We left the tea house around 7.40am and headed down through the town past the massive water-powered prayer wheels. We all made a quick stop at the waste pick-up point to take an extra kilo or two of waste plastic to Lukla. This was a new initiative, started that day in an effort to get rid of the hundreds of tonnes of waste that have made their way up the mountain over the years. Our group alone carried 320 shredded plastic bottles down that day. Working our way along the trail into the forest and down to the Hillary suspension bridge, we were all recalling how hard the trek had been up the hill on our second day in the mountains. Our guide stopped us and pointed through the trees to Everest – this would be the last time we would see the peak and it was a sad farewell to her. For two weeks now she had cast her defences in our way and, having touched her, we were departing, leaving her to stand guard forever against those that would follow.

Today I was strong, my body having recovered and the acclimatisation it had been through now delivering almost superhuman strength as we descended with our extra stash of red blood cells. For the first time I listened to music and just seemed to get lost in the rhythm and the scenery. I had to keep waiting for the group to catch up as we all made the 15.5-mile final trek to Lukla, where it had all started.

Our last night in Lukla was a strange mix of relief at having finished our trek and sadness at leaving a group of young men that had become our friends in a short space of time. We all had a last meal together and were then introduced to Nepalese dancing. Our room was a highlight of the trip, featuring our first and only en suite. Having a private space – even if the door wouldn’t close because the sink was in the way – was a treat. The shower was cold but better than no shower at all, especially with that long minibus trip to Kathmandu looming.
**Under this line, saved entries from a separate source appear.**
(* ===== verification/Redis.v ===== *)
(** * Redis

    The commands the API's backends send to Redis, as an interface: [RedisOps] holds
    the commands, [RedisLaws] what the Redis documentation says of them, through the
    keyspace [rview]; [RedisMap] implements it.  A Lua script runs as one step.  A
    command may fail before it is executed or lose its answer after it ([reply]).
    Expiry of a key is a step of the component that sets its TTL.  Also the key
    helpers of packages/shared/pkg/redis ([keys.go]). *)
From Stdlib Require Import Ascii.
From S2P Require Import Prelude.

(** ** keys.go *)
Definition CreateKey (keyParts : list string) : string := String.concat ":" keyParts.
Definition SameSlot (key : string) : string := "{" +:+ key +:+ "}".

(** Strings, for keys with a common prefix. *)
Lemma str_app_assoc (a b c : string) : (a +:+ b) +:+ c = a +:+ (b +:+ c).
Proof. induction a as [|ch a IH]; [done|]. exact (f_equal (String ch) IH). Qed.
Lemma str_app_inj (p a b : string) : p +:+ a = p +:+ b → a = b.
Proof. induction p as [|ch p IH]; simpl; [done|]. intros [= E]. auto. Qed.
Lemma str_app_nonempty (p a : string) ch : p +:+ String ch a ≠ p.
Proof. induction p as [|ch' p IH]; simpl; [done|]. intros [= E]. auto. Qed.

(** ** The keyspace and the commands *)
Inductive rvalue (P : Type) := RStr (p : P) | RSet (members : gset string) | RZSet (scores : gmap string Z).
Arguments RStr {P} p.
Arguments RSet {P} members.
Arguments RZSet {P} scores.

(** [P]: what the strings hold. *)
Class RedisOps (P K : Type) := {
  rview : K → gmap string (rvalue P);
  GET : K → string → option P;
  SET : K → string → P → K;
  DEL : K → string → K;
  SADD : K → string → string → K;
  SREM : K → string → string → K;
  SISMEMBER : K → string → string → bool;
  SCARD : K → string → Z;
  SMEMBERS : K → string → list string;
  ZADD : K → string → Z → string → K;
  ZREM : K → string → string → K;
  ZCARD : K → string → Z;
  ZSCORE : K → string → string → option Z;
  (** [ZRANGE key 0 -1 WITHSCORES] *)
  ZRANGE : K → string → list (string * Z);
  (** [ZRANGEBYSCORE key -inf max LIMIT 0 count] *)
  ZRANGEBYSCORE : K → string → Z → nat → list string;
  (** [ZREMRANGEBYSCORE key -inf max] *)
  ZREMRANGEBYSCORE : K → string → Z → K;
}.

Section views.
Context {P : Type}.
Implicit Types v : gmap string (rvalue P).
(** A key that holds a value of another kind has none of these. *)
Definition str_at v (k : string) : option (option P) :=
  match v !! k with None => Some None | Some (RStr p) => Some (Some p) | _ => None end.
Definition set_at v (k : string) : option (gset string) :=
  match v !! k with None => Some ∅ | Some (RSet A) => Some A | _ => None end.
Definition zset_at v (k : string) : option (gmap string Z) :=
  match v !! k with None => Some ∅ | Some (RZSet zs) => Some zs | _ => None end.
(** Redis removes a key whose set becomes empty. *)
Definition put_set (k : string) (A : gset string) v : gmap string (rvalue P) :=
  if decide (A = ∅) then delete k v else <[k := RSet A]> v.
Definition put_zset (k : string) (zs : gmap string Z) v : gmap string (rvalue P) :=
  if decide (zs = ∅) then delete k v else <[k := RZSet zs]> v.
(** The members with their scores in the order of the scores. *)
Definition by_score (l : list (string * Z)) (zs : gmap string Z) : Prop := l ≡ₚ map_to_list zs ∧ StronglySorted Z.le l.*2.
End views.

Class RedisLaws (P K : Type) `{RedisOps P K} : Prop := {
  r_GET s k o : str_at (rview s) k = Some o → GET s k = o;
  r_SET s k p : rview (SET s k p) = <[k := RStr p]> (rview s);
  r_DEL s k : rview (DEL s k) = delete k (rview s);
  r_SADD s k m A : set_at (rview s) k = Some A → rview (SADD s k m) = put_set k ({[m]} ∪ A) (rview s);
  r_SREM s k m A : set_at (rview s) k = Some A → rview (SREM s k m) = put_set k (A ∖ {[m]}) (rview s);
  r_SISMEMBER s k m A : set_at (rview s) k = Some A → SISMEMBER s k m = bool_decide (m ∈ A);
  r_SCARD s k A : set_at (rview s) k = Some A → SCARD s k = Z.of_nat (size A);
  r_SMEMBERS s k A : set_at (rview s) k = Some A → SMEMBERS s k ≡ₚ elements A;
  r_ZADD s k sc m zs : zset_at (rview s) k = Some zs → rview (ZADD s k sc m) = put_zset k (<[m := sc]> zs) (rview s);
  r_ZREM s k m zs : zset_at (rview s) k = Some zs → rview (ZREM s k m) = put_zset k (delete m zs) (rview s);
  r_ZCARD s k zs : zset_at (rview s) k = Some zs → ZCARD s k = Z.of_nat (size zs);
  r_ZSCORE s k m zs : zset_at (rview s) k = Some zs → ZSCORE s k m = zs !! m;
  r_ZRANGE s k zs : zset_at (rview s) k = Some zs → by_score (ZRANGE s k) zs;
  r_ZRANGEBYSCORE s k hi count zs : zset_at (rview s) k = Some zs →
    ∃ l, by_score l (filter (λ ms, ms.2 ≤ hi) zs) ∧ ZRANGEBYSCORE s k hi count = take count l.*1;
  r_ZREMRANGEBYSCORE s k hi zs : zset_at (rview s) k = Some zs →
    rview (ZREMRANGEBYSCORE s k hi) = put_zset k (filter (λ ms, hi < ms.2) zs) (rview s);
}.

(** An implementation: the keyspace itself. *)
Module RedisMap.
Section map.
Context (P : Type).
Definition t : Type := gmap string (rvalue P).
Definition score_le (x y : string * Z) : Prop := x.2 ≤ y.2.
#[local] Instance score_le_dec x y : Decision (score_le x y) := decide (x.2 ≤ y.2).
#[local] Instance score_le_trans : Transitive score_le.
Proof. intros x y z. unfold score_le. lia. Qed.
#[local] Instance score_le_total : Total score_le.
Proof. intros x y. unfold score_le. lia. Qed.
Definition sorted (zs : gmap string Z) : list (string * Z) := merge_sort score_le (map_to_list zs).
Definition str (v : t) k : option P := default None (str_at v k).
Definition members (v : t) k : gset string := default ∅ (set_at v k).
Definition scores (v : t) k : gmap string Z := default ∅ (zset_at v k).
#[export] Instance ops : RedisOps P t := {
  rview v := v;
  GET v k := str v k;
  SET v k p := <[k := RStr p]> v;
  DEL v k := delete k v;
  SADD v k m := put_set k ({[m]} ∪ members v k) v;
  SREM v k m := put_set k (members v k ∖ {[m]}) v;
  SISMEMBER v k m := bool_decide (m ∈ members v k);
  SCARD v k := Z.of_nat (size (members v k));
  SMEMBERS v k := elements (members v k);
  ZADD v k sc m := put_zset k (<[m := sc]> (scores v k)) v;
  ZREM v k m := put_zset k (delete m (scores v k)) v;
  ZCARD v k := Z.of_nat (size (scores v k));
  ZSCORE v k m := scores v k !! m;
  ZRANGE v k := sorted (scores v k);
  ZRANGEBYSCORE v k hi count := take count (sorted (filter (λ ms, ms.2 ≤ hi) (scores v k))).*1;
  ZREMRANGEBYSCORE v k hi := put_zset k (filter (λ ms, hi < ms.2) (scores v k)) v;
}.
Lemma sorted_by_score zs : by_score (sorted zs) zs.
Proof.
  unfold sorted. split; [apply merge_sort_Permutation|].
  assert (StronglySorted score_le (merge_sort score_le (map_to_list zs))) as Hs.
  { apply (StronglySorted_merge_sort _). }
  revert Hs. generalize (merge_sort score_le (map_to_list zs)). induction l as [|x l IH]; intros Hs; simpl; [constructor|].
  inversion Hs as [|? ? Hl Hx]; subst. constructor; [by apply IH|]. apply Forall_fmap. exact Hx.
Qed.
#[export] Instance laws : RedisLaws P t.
Proof.
  split; simpl; unfold str, members, scores; try (by intros * ->); try done.
  - intros s k zs ->. apply sorted_by_score.
  - intros s k hi count zs ->. simpl. eexists. split; [apply sorted_by_score|done].
Qed.
End map.
End RedisMap.

(** ** Replies *)
Inductive reply := RDone | RLost | RFailed.
(** The command and whether the caller sees an error. *)
Definition send {K} (r : reply) (f : K → K) (s : K) : K * bool :=
  match r with RDone => (f s, false) | RLost => (f s, true) | RFailed => (s, true) end.

(** ** Laws of the keyspace *)
Section views_laws.
Context {P : Type}.
Implicit Types v : gmap string (rvalue P).
Lemma put_set_at k A v : set_at (put_set k A v) k = Some A.
Proof. unfold put_set, set_at. case_decide as HA; [by rewrite lookup_delete_eq, HA|by rewrite lookup_insert_eq]. Qed.
Lemma put_zset_at k zs v : zset_at (put_zset k zs v) k = Some zs.
Proof. unfold put_zset, zset_at. case_decide as HA; [by rewrite lookup_delete_eq, HA|by rewrite lookup_insert_eq]. Qed.
Lemma put_set_ne k k' A v : k ≠ k' → put_set k A v !! k' = v !! k'.
Proof. intros Hk. unfold put_set. case_decide; [by rewrite lookup_delete_ne|by rewrite lookup_insert_ne]. Qed.
Lemma put_zset_ne k k' zs v : k ≠ k' → put_zset k zs v !! k' = v !! k'.
Proof. intros Hk. unfold put_zset. case_decide; [by rewrite lookup_delete_ne|by rewrite lookup_insert_ne]. Qed.
End views_laws.

Lemma foldl_delete_lookup (l : list string) (zs : gmap string Z) mem :
  foldl (λ zs mem, delete mem zs) zs l !! mem = if decide (mem ∈ l) then None else zs !! mem.
Proof.
  revert zs. induction l as [|a l IH]; intros zs; cbn [foldl]; [by rewrite decide_False by apply not_elem_of_nil|].
  rewrite IH. destruct (decide (mem = a)) as [->|Hne].
  - rewrite (decide_True (P := a ∈ a :: l)) by left. rewrite lookup_delete_eq. by case_decide.
  - rewrite lookup_delete_ne by done. repeat case_decide; set_solver.
Qed.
The flight out from Lukla was just as exciting as the landing, with the 250m landing strip proving as difficult to take off from as it was to land on. It is no small wonder that this is listed as one of the most dangerous airports in the world.

Back in Kathmandu we soon settled back into the rhythm of city life as we all reflected on our epic adventure. There are few experiences in the world that would top this and I would urge anyone considering it to go for it. It’s not easy, but with training and determination it’s achievable. I will never forget Sagarmatha (Mt Everest’s original Nepalese holy name) and I know a small piece of me will be in the mountains for ever.

I would like to thank Skyhook Adventure, my travelling companions, and our guides Lukpa, Saroz and Sondiem, without whom I would not have made it. But most of all I want to thank my daughter, who gave me the strength through her example to achieve something I never thought possible.